Mr Elliot McGarry, Teacher of Health and Physical Education
Games have been a part of our lives for millennia. Ancient Greek historian Herodotus, who lived in the fifth century, stated in Book 1 (Clio) of The Histories that the Lydians were ‘playing with the dice and the knucklebones’, which were made from the actual knuckle bones (talus bone) of sheep, 2 500 years ago. In fact, according to Herodotus, they used dice games as a solution to surviving a famine. In her TED Talk, Gaming can make a better world, Dr Jane McGonigal goes on to further explain that the Lydians
set up a kingdom-wide policy: on one day, everybody would eat, and on the next day, everybody would play games. And they would be so immersed in playing the dice games, because games are so engaging, and immerse us in such satisfying, blissful productivity, they would ignore the fact that they had no food to eat. And then on the next day, they would eat; and on the next day, they would play games (McGonigal, 2010).
The Lydians survived an eighteen-year famine by playing games.
Since then, games have been used as more than just a way to save an entire civilisation from starvation. The Romans used gladiatorial games to honour the dead, the ancient Indians used Gyan Chauper (now known as Snakes and Ladders) to teach players about the levels of spiritual enlightenment, the Vikings used tafl games (board games) as a source of entertainment and the ancient Greeks used games to bring communities together, an idea that was taken by Baron Pierre de Coubertin to create the modern Olympic Games. And like de Coubertin, we are taking the idea behind these games and bringing them into the modern world.
Adam Penenberg, author of Play at Work: How Games Inspire Breakthrough Thinking, has stated in an interview with Forbes Magazine that companies such as Google, Microsoft, Cisco, Deloitte, Sun Microsystems, IBM, L’Oreal, Canon, Lexus, FedEx, UPS, Wells Fargo and countless others have embraced games to make workers more satisfied, better trained and focused on their jobs, as well as to improve products and services (Schawbel, 2013). This gamification in business is linked to the way that games are designed and in what can be learnt by playing them. Dr Jason Fox, a global authority on motivation and design, states in his book The Game Changer that all games — whether they are puzzles, sports games, strategy games, role-playing games, simulation games, training games or video games — share the same essential three ingredients: goals, rules and feedback (Fox, 2014). By using these three elements, companies have found ways to motivate, stimulate, and better equip their employees. Goals, rules and feedback correlate with our modern understanding of intrinsic motivation: purpose, mastery and autonomy (Fox, 2014).
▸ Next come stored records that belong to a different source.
(** * RecordEngine (src/js/engine/record-engine.js)

    A shallow embedding of the [RecordEngine] base class of videojs-record
    and the properties of its operations: the constructor, [dispose],
    [addFileInfo], [onStopRecording] and [saveAs].

    The class is glue code over the browser platform, so the embedding is a
    state-and-exception monad over a [world]: the JavaScript heap (foreign
    objects: blobs, files, option bags, dates, anchor elements), the
    engine's own field [recordedData], the wall clock read by [new Date()],
    the blob URL store, and the chronological log of the calls the engine
    makes into the host (URL, DOM, navigator, event emitter). *)

From Stdlib Require Import ZArith Ascii String.
From stdpp Require Import base option strings list gmap pretty.

Local Open Scope string_scope.
Local Open Scope Z_scope.

(** ** JavaScript values and thrown errors *)

Definition loc := positive.

Inductive value :=
  | VUndefined
  | VNull
  | VBool (b : bool)
  | VNum (n : Z)
  | VStr (s : string)
  | VRef (l : loc).
Arguments VRef l%_positive.

#[global] Instance value_eq_dec : EqDecision value.
Proof. solve_decision. Defined.

(** The constructor of a thrown error object, as [instanceof] sees it. *)
Inductive error_class :=
  | TypeError
  | RangeError
  | ReferenceError
  | DOMException
  | GenericError.

#[global] Instance error_class_eq_dec : EqDecision error_class.
Proof. solve_decision. Defined.

Record exn := Exn { exn_class : error_class; exn_message : string }.

#[global] Instance exn_eq_dec : EqDecision exn.
Proof. solve_decision. Defined.

(** [e instanceof TypeError] *)
Definition instanceof_TypeError (e : exn) : bool :=
  bool_decide (exn_class e = TypeError).
(** The body of an action, built like [prog]. *)
Inductive action (R A : Type) : Type :=
| Next (a : A)
| Leave (r : R)
| Crash (msg : string)
| Call {X : Type} (e : cli_effect X) (k : X -> action R A).

Arguments Next {R A} a.
Arguments Leave {R A} r.
Arguments Crash {R A} msg.
Arguments Call {R A X} e k.

Fixpoint and_then {R A B} (m : action R A) (f : A -> action R B) : action R B :=
  match m with
  | Next a => f a
  | Leave r => Leave r
  | Crash msg => Crash msg
  | Call e k => Call e (fun x => and_then (k x) f)
  end.

Declare Scope action_scope.
Delimit Scope action_scope with action.
Notation "x <- m ;; k" := (and_then m (fun x => k))
  (at level 100, m at next level, right associativity, only parsing) : action_scope.
Notation "m ;;; k" := (and_then m (fun _ => k))
  (at level 100, right associativity, only parsing) : action_scope.
Local Open Scope action_scope.

Definition perform {R X} (e : cli_effect X) : action R X := Call e Next.

(** A call of a function of [pkg]. *)
Fixpoint call_pkg {R A} (body : prog A A) : action R A :=
  match body with
  | Pure a => Next a
  | Return a => Next a
  | Panic msg => Crash msg
  | Vis e k => Call (in_pkg e) (fun x => call_pkg (k x))
  end.

Inductive cli_event : Type :=
| Event {X : Type} (e : cli_effect X) (x : X).

Section Run.
Context {St : Type}.
Variable handle : forall X, cli_effect X -> St -> X * St.

Fixpoint run_action {R A} (m : action R A) (s : St)
  : outcome R A * St * list cli_event :=
  match m with
  | Next a => (Done a, s, [])
  | Leave r => (Returned r, s, [])
  | Crash msg => (Panicked msg, s, [])
  | Call e k =>
      let '(x, s1) := handle _ e s in
      let '(o, s2, tr) := run_action (k x) s1 in
      (o, s2, Event e x :: tr)
  end.
End Run.

Section Actions.
(** The method [IsCryptoReady] of [pkg.CryptoInfo], as in [pkg]. *)
Variable IsCryptoReady : CryptoInfo -> bool.

(** [ActionPing]. *)
Definition ActionPing : action unit unit :=
  alive <- call_pkg pkg.CheckApiAlive ;;
  if alive then
    perform (Print (Text "API is alive" [])) ;;; Leave tt
  else
    perform (PrintError (Text "API is not alive" [])) ;;; Leave tt.

(** [ActionDefault]; [Auth] is the value of the token flag.  The
    action returns the configuration as it leaves it. *)
Definition ActionDefault (Auth : string) (config : Config) : action Config Config :=
  if negb (bool_decide (Auth = "")) then
    r <- perform (CheckTokenAndAssign (Token config) config) ;;
    let '(_, config) := r in
    perform (Print (Text "Token is validated and saved" [])) ;;;
    Leave config
  else
    perform flag_PrintDefaults ;;; Leave config.
(** What can be raised while the simulation runs. *)
Inductive exception : Type :=
| KeyError (key : string)
| ValueError.

Inductive outcome (A : Type) : Type :=
| Returned (value : A)
| Raised (e : exception).

Arguments Returned {A} value.
Arguments Raised {A} e.

(** The generator is its stream of raw outputs [entropy] and the number
    [draws] of outputs consumed; [stdout] has one entry per [print] call;
    [slept] is the total of the [time.sleep] arguments. *)
Record world : Type := World {
  entropy : nat -> Z;
  draws : nat;
  stdout : list string;
  slept : Z
}.

Definition M (A : Type) : Type := world -> outcome A * world.

Definition ret {A : Type} (a : A) : M A := fun w => (Returned a, w).

Definition bind {A B : Type} (c : M A) (k : A -> M B) : M B :=
  fun w =>
    match c w with
    | (Returned a, w') => k a w'
    | (Raised e, w') => (Raised e, w')
    end.

(** A pure call that may raise, run inside the monad. *)
Definition lift {A : Type} (r : Py.result A) : M A :=
  fun w =>
    match r with
    | Py.Ok a => (Returned a, w)
    | Py.Raise (Py.KeyError key) => (Raised (KeyError key), w)
    end.

(** [random.randint(a, b)]: an integer N with a <= N <= b, taken from the
    next raw output; [ValueError] on an empty range. *)
Definition randint (a b : Z) : M Z :=
  fun w =>
    if b <? a then (Raised ValueError, w)
    else (Returned (a + entropy w (draws w) mod (b - a + 1)),
          World (entropy w) (S (draws w)) (stdout w) (slept w)).

(** [print(line)]. *)
Definition print (line : string) : M unit :=
  fun w =>
    (Returned tt, World (entropy w) (draws w) (stdout w ++ [line]) (slept w)).

(** [time.sleep(seconds)]. *)
Definition sleep (seconds : Z) : M unit :=
  fun w =>
    (Returned tt, World (entropy w) (draws w) (stdout w) (slept w + seconds)).

(** [for x in xs: vars = body(x, vars)]: the loop variables are threaded
    through the iterations; an exception ends the loop. *)
Fixpoint for_each {A S : Type} (xs : list A) (body : A -> S -> M S) (vars : S) : M S :=
  match xs with
  | [] => ret vars
  | x :: xs' => bind (body x vars) (for_each xs' body)
  end.

(** [range(start, stop)]. *)
Definition range (start stop : Z) : list Z :=
  seqZ start (stop - start).

(** [s * n] on strings. *)
Definition str_mul (s : string) (n : Z) : string :=
  Nat.iter (Z.to_nat n) (String.append s) "".

End PyIO.

#[global] Instance pyio_ret : MRet PyIO.M := @PyIO.ret.
#[global] Instance pyio_bind : MBind PyIO.M := fun A B k c => PyIO.bind c k.

Definition generate_fake_vitals (prev_spo2 : Z) : PyIO.M (Z * Z) :=
  heart_rate ← PyIO.randint 80 150;
  delta ← PyIO.randint (-4) 2;
  let spo2 := Z.max 80 (Z.min 98 (prev_spo2 + delta)) in
  mret (heart_rate, spo2).

Definition newline : string := String (Ascii.ascii_of_nat 10) "".

Definition banner : string :=
  newline +:+ "🚑 AI-Based Dynamic Ambulance Priority Simulation" +:+ newline.

(** One pass through the body of the loop of [run_simulation]; the loop
    variables are [(prev_spo2, eta)]. *)
Definition run_simulation_body
    (emergency_type : string) (minute : Z) (vars : Z * Z) : PyIO.M (Z * Z) :=
  let '(prev_spo2, eta) := vars in
  '(hr, spo2) ← generate_fake_vitals prev_spo2;
  let priority := calculate_priority emergency_type hr spo2 prev_spo2 eta in
  let category := priority_category priority in
  action ← PyIO.lift (traffic_decision category);
  PyIO.print ("Minute " +:+ pretty minute);;
  PyIO.print ("  Heart Rate        : " +:+ pretty hr +:+ " bpm");;
  PyIO.print ("  Oxygen Level (SpO₂): " +:+ pretty spo2 +:+ "%");;
  PyIO.print ("  ETA to Hospital   : " +:+ pretty eta +:+ " minutes");;
  PyIO.print ("  Priority Score    : " +:+ pretty priority +:+ "/10");;
  PyIO.print ("  Priority Level    : " +:+ category);;
  PyIO.print ("  Traffic Action    : " +:+ action);;
  PyIO.print (PyIO.str_mul "-" 55);;
  PyIO.sleep 1;;
  mret (spo2, eta - 1).

Definition run_simulation : PyIO.M unit :=
  let emergency_type := "stroke" in
  let eta := 15 in
  let prev_spo2 := 96 in
  PyIO.print banner;;
  PyIO.for_each (PyIO.range 1 9)
    (run_simulation_body emergency_type) (prev_spo2, eta);;
  mret tt.
Lemma find_element_loop_absent (E : env) (pairs : list (string * selector))
    (w : world) :
  (∀ w' sel, present E w' sel = false) →
  find_element_loop E pairs w = (Ok None, advance (10 * length pairs) w).
Proof.
  intros Habs. revert w. induction pairs as [|[ft sel] rest IH]; intros w.
  - by rewrite advance_0.
  - cbn [find_element_loop].
    destruct (wait_until_spec E sel 10 w)
      as [(k & _ & _ & Hyes & _) | [-> _]]; [by rewrite Habs in Hyes|].
    rewrite IH, advance_advance. do 2 f_equal. simpl. lia.
Qed.

(** X16. An element that never shows up does not fail a dynamic fetch: when
    the page loads but none of the awaited links appears, [set_up_soup]
    waits 10 seconds per file type, logs an error, and still returns the
    parsed page source and quits the browser. *)
Theorem dynamic_fetch_survives_missing_element (E : env) (url : string)
    (headless : bool) (t : string) (ts : list string) (timeout : nat)
    (alt : bool) (w : world) (html : string) (page : soup) :
  let w1 := set_browsers (S (browsers w)) w in
  let w2 :=
    add_log
      (ERROR ("No element found containing the specified file types: "
              +:+ Str.repr_tuple (t :: ts)))
      (advance (10 * length (t :: ts)) w1) in
  chrome_error E w headless = None →
  get_error E w1 url = None →
  (∀ w' sel, present E w' sel = false) →
  page_source E w2 = Ok html →
  parse E HtmlParser html = Ok page →
  set_up_soup E url true headless (t :: ts) timeout alt w
  = (Ok page, set_browsers (browsers w) w2).
Proof.
  intros w1 w2 Hchrome Hget Habs Hsrc Hparse.
  unfold_fetch. cbn beta iota. rewrite Hchrome. fold w1. rewrite Hget.
  unfold find_element. rewrite (find_element_loop_absent _ _ _ Habs).
  rewrite selectors_of_length. fold w2. by rewrite Hsrc, Hparse.
Qed.

Lemma dynamic_fetch_survives_missing_element_witness :
  set_up_soup empty_site "https://example.org/" true true [".zip"] 30 false
    fresh_world
  = (Ok [],
     World ∅
       [ERROR "No element found containing the specified file types: ('.zip',)"]
       [] 10 0).
Proof.
  apply (dynamic_fetch_survives_missing_element empty_site
           "https://example.org/" true ".zip" [] 30 false fresh_world
           "<html></html>" []); reflexivity.
Defined.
Games can motivate us by being challenging; they also have a way of holding our attention for a long time. As a child, I would play Tetris on my Nintendo Gameboy® continuously for hours. Nothing captured my attention in the way that these different-shaped bricks did as they dropped from the top of the screen. The challenge is that, as the game progresses, you must get faster and faster at deciding how to align the bricks so that they disappear before they stack up and hit the top of the screen (Fox, 2014). It’s a very simple-by-design game, yet it provided enough of a challenge for me to play it continuously, stuck in my own little world.
When we play games, the outside, or ‘real’ world often disappears, and this allows us to concentrate intently for extended periods of time. We are completely engaged in the game. In gaming parlance, this mind-space players go to is known as the Magic Circle. Often used in reference to video games, this concept can be applied to all types of games. The concept of the Magic Circle was first outlined in the book Homo Ludens by Dutch historian John Huizinga (1949) and used as a metaphor by Salen and Zimmermann (2004) for understanding the space where game-play takes place. It is a temporary place and time where the players of games establish, negotiate and maintain rules specific to that particular time, place and game — rules that do not necessarily apply outside of the Circle. This can make players feel separated from the outside world even though they are not. This level of engagement based on challenge, simulation and reward also creates a space of intense learning.
Games can make you smarter. In Health and Physical Education we often create Magic Circles by coupling cognitive skills and movement patterns in games. Intense concentration within well-designed games allows students to develop cognitive skills such as problem solving, decision making, creativity, perception, visual and spatial processing, sequencing and anticipation. When we create Magic Circles in class we allow students to feel safe and to take risks, as their engagement in the game creates the feeling of separation from the ‘real world’. They also create a space of incidental non-cognitive learning such as patience, discipline, resilience, teamwork and social interaction.
Games are important to learning and we should all continue to play them. Whether card or board games on holidays, challenging goal-based games at work, sport before and after school, specific skill games in class, or games at lunch that are created by the imagination of the players, there are always opportunities to create Magic Circles. At Brisbane Girls Grammar School the opportunity to play games and learn is always present. The Student Care team at the School, working with the Year 12 prefects and the Health and Physical Education Faculty, have over the past year created the Come and Play initiative where students, particularly those in Year 7, are encouraged to access the Sports Centre and its equipment to play games at lunch.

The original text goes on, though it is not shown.